Hi @mcrumm, thanks for the ping but we are still waiting for valid use cases. Do you have any? :D

@van-mronov
Copy link

Hi @josevalim.

I would say that use case could be following:
First layer processor handler is a GenStage producer_consumer.
So, for each event from producer it generates several events for your the next processor layer, which could be a producer_consumer or a consumer.

We use such kind of GenStage pipeline to fetch data from Snapchat Marketing API (https://developers.snapchat.com/api/docs/#introduction).
So, producer fetches entities (e.g., campaigns) and pushes them as events to the next layer.
For each campaign producer_consumer from the seceond layer fetches campaign stats and pushes then as events for the next layer.
Consumer from the last layer adds some additional info from our internal DB for each stat entry and pushes it to some kafka topic or saves it DB, whatever.

Here (http://big-elephants.com/2019-01/facebook-genstage/) is the detailed description of this approach.
It is a little bit outdatted, but the idea is the same.

@josevalim
Copy link
Member Author

Thanks for sharing @van-mronov! As I mentioned in my replies above, I am still unconvinced the logic you described would really benefit from multiple steps.
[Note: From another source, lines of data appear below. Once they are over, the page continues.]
Definition ex_q (key : string) (anonymous : bool) : request :=
  mk_request (num_of_Z 10) "XLM" (Some (addr "A")) (Some (addr "B")) (Some "hello"%string) "text" None [] None "user"
    (Some key) None None None anonymous None None None None None None num_zero num_zero None None None.
Definition ex_e (id hash : string) : answers :=
  mk_answers ex_day (ex_day + 5) (ex_day - 1000, ex_day + 1000) (Ret num_zero) (Ret true) (Throw EUnique)
    (Ret (mk_sent (Some hash) (Some 7))) (Throw EUnique) (Throw EUnique) (Ret ()) ("00000000", "11111111") true id true (Ret None)
    (λ _, CorporateMatching.mk_env 2023 "t" 0 "x" (Throw EUnique) true).
Definition ex_programs : Matching.st := Matching.mk_st [Matching.mk_program 1 "S" (num_of_Z 1) (num_of_Z 10) (num_of_Z 10) None "active"] [] 2 1.
Definition ex_s0 : st :=
  mk_st (CorporateMatching.mk_st CorporateMatching.empty_db Transaction.init []) [] ex_programs [] [] [] [] [].
Definition ex_s1 : st := (ex_create num_zero None (ex_q "k1" false) (ex_e "tx-1" "h1") ex_s0).2.
(** The write of the donation arrives. *)
Definition settled (s : st) : st :=
  set_corp (CorporateMatching.mk_st (CorporateMatching.base (corp s)) (Transaction.settle 0 (model s))
              (CorporateMatching.payments (corp s))) s.
Definition ex_s2 : st := settled ex_s1.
For example, in what you described, I would have a single producer, N consumers, and have each of the consumers do the work from beginning to end.

So a consumer would do:

id
|> fetch_campaigns
|> for_each_campaign_get_stats
|> attach_db_info_to_stats

Without a need into break those into a bunch of processors.

The reason is because our CPU concurrency is always bounded by the machine cores so as long as you have one stage with N processors, where N is the number of cores, you will maximize CPU usage.

But then you can say "but José, they have to do I/O too", then you can easily start 100 consumers instead, and everything will still work one because the VM is really good at resources allocation and also performs work stealing.

Even if somehow you are already not happy with that, note that you have been doing 1 producer - N consumers so far, but you can also flip it to M producers - N consumers, and that already adds a lot of flexibility to split the load.

So in my mind, the goal of having multiple processors is to effectively maximize the machine resources and I haven't yet heard of a problem where you can't do that with Broadway topologies as is. In fact, I am worried adding this feature will only push people towards less optimal designs, because they will use multiple processors as logical steps, while they are everything BUT that.

@van-mronov
Copy link

Thank you @josevalim. I see what you mean. I believe we started to use several processors layers since for_each_campaign_get_stats could cause several independent http requests. So idea was to make each of them them in different processes. But, perhaps, we can do this with Task.Supervisor or Flow and Broadway. I need to think about it.

@mcrumm
Copy link
Collaborator

mcrumm commented Oct 28, 2019

Thanks for the detailed explanation -- that cleared up a number of things for me.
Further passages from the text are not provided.